THE TASK |
Records follow. Copy every line with "into".

TASK MATERIAL |
Lemma truthy_false z : truthy z = false <-> z = 0.
Proof. unfold truthy. rewrite negb_false_iff. apply Z.eqb_eq. Qed.
Lemma truthy_true z : truthy z = true <-> z <> 0.
Proof. unfold truthy. rewrite negb_true_iff. apply Z.eqb_neq. Qed.

(** The step of a fold as an equation: no conversion has to look into [f]. *)
Lemma fold_left_cons {A B} (f : A -> B -> A) b l s :
  fold_left f (b :: l) s = fold_left f l (f s b).
Proof. reflexivity. Qed.

(** Turn the boolean tests of the code into propositions. *)
Ltac bool_to_prop :=
  repeat match goal with
  | H : _ && _ = true |- _ => apply andb_true_iff in H; destruct H
  | H : _ || _ = false |- _ => apply orb_false_iff in H; destruct H
  | H : negb _ = true |- _ => apply negb_true_iff in H
  | H : negb _ = false |- _ => apply negb_false_iff in H
  | H : truthy _ = true |- _ => apply truthy_true in H
  | H : truthy _ = false |- _ => apply truthy_false in H
  | H : (_ =? _) = true |- _ => apply Z.eqb_eq in H
  | H : (_ =? _) = false |- _ => apply Z.eqb_neq in H
  | H : (_ <? _) = true |- _ => apply Z.ltb_lt in H
  | H : (_ <? _) = false |- _ => apply Z.ltb_ge in H
  | H : (_ <=? _) = true |- _ => apply Z.leb_le in H
  | H : (_ <=? _) = false |- _ => apply Z.leb_gt in H
  | H : (_ >? _) = true |- _ => rewrite Z.gtb_ltb in H
  | H : (_ >? _) = false |- _ => rewrite Z.gtb_ltb in H
  | H : (_ >=? _) = true |- _ => rewrite Z.geb_leb in H
  | H : (_ >=? _) = false |- _ => rewrite Z.geb_leb in H
  end.

(** Case analysis on the innermost test of the goal. *)
Ltac case_if :=
  match goal with
  | |- context [if ?b then _ else _] =>
      lazymatch b with
      | context [if _ then _ else _] => fail
      | _ => let E := fresh "E" in destruct b eqn:E
      end
  end.
Ltac case_if_in H :=
  match type of H with
  | context [if ?b then _ else _] =>
      lazymatch b with
      | context [if _ then _ else _] => fail
      | _ => let E := fresh "E" in destruct b eqn:E
      end
  end.

(** Fields that do not overlap: an [or] of a shifted value and a smaller one is a sum. *)
Lemma lor_add n hi lo : 0 <= n -> in_u n lo -> (hi * 2 ^ n) .| lo = hi * 2 ^ n + lo.
Proof.
  intros Hn Hl. rewrite <- Z.add_lor_land. replace ((hi * 2 ^ n) .& lo) with 0; [lia|]. symmetry.
  apply Z.bits_inj'. intros i Hi. rewrite Z.land_spec, Z.testbit_0_l.
  destruct (Z.lt_ge_cases i n).
  - rewrite Z.mul_pow2_bits_low by lia. reflexivity.
  - rewrite (testbit_high n lo) by (auto; lia). apply andb_false_r.
Qed.

(** Clearing the low [n] bits of a 32-bit value with the mask [~(2^n - 1)]. *)
Lemma land_not_mask n a : 0 <= n <= 32 -> is_u32 a -> a .& not32 (2 ^ n - 1) = a - a mod 2 ^ n.
Proof.
  intros Hn Ha. unfold not32, u32, wrap.
  assert (0 < 2 ^ n) by (apply Z.pow_pos_nonneg; lia).
  rewrite <- Z.land_ones by lia.
  transitivity (Z.ldiff a (Z.ones n)).
  - apply Z.bits_inj'. intros i Hi. rewrite Z.ldiff_spec, !Z.land_spec, Z.lnot_spec by lia.
    replace (2 ^ n - 1) with (Z.ones n) by (rewrite Z.ones_equiv; lia).
    rewrite (Z.testbit_ones_nonneg 32) by lia. destruct (Z.ltb_spec i 32).
    + now rewrite andb_true_r.
    + rewrite (testbit_high 32 a) by (auto; lia). reflexivity.
  - rewrite Z.ldiff_ones_r, Z.shiftl_mul_pow2, Z.shiftr_div_pow2 by lia.
    pose proof (Z.div_mod a (2 ^ n)). lia.
Qed.

(** Decide a test of the code whose arguments are all known. *)
Ltac closed_if :=
  match goal with
  | |- context [if ?b then _ else _] =>
      let v := eval vm_compute in b in
      lazymatch v with true => idtac | false => idtac end;
      change b with v; cbn iota
  end.

(** Facts about bytes by enumeration. *)
Lemma u8_forall (P : Z -> bool) b :
  forallb (fun n => P (Z.of_nat n)) (seq 0 256) = true -> is_u8 b -> P b = true.
Proof.
  intros H Hb. rewrite forallb_forall in H. rewrite <- (Z2Nat.id b) by ulia.
  apply H, in_seq. ulia.
Qed.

EXERCISE ANSWER |
(** The step of a fold as an equation: no conversion has to look into [f]. *)
(** Turn the boolean tests of the code into propositions. *)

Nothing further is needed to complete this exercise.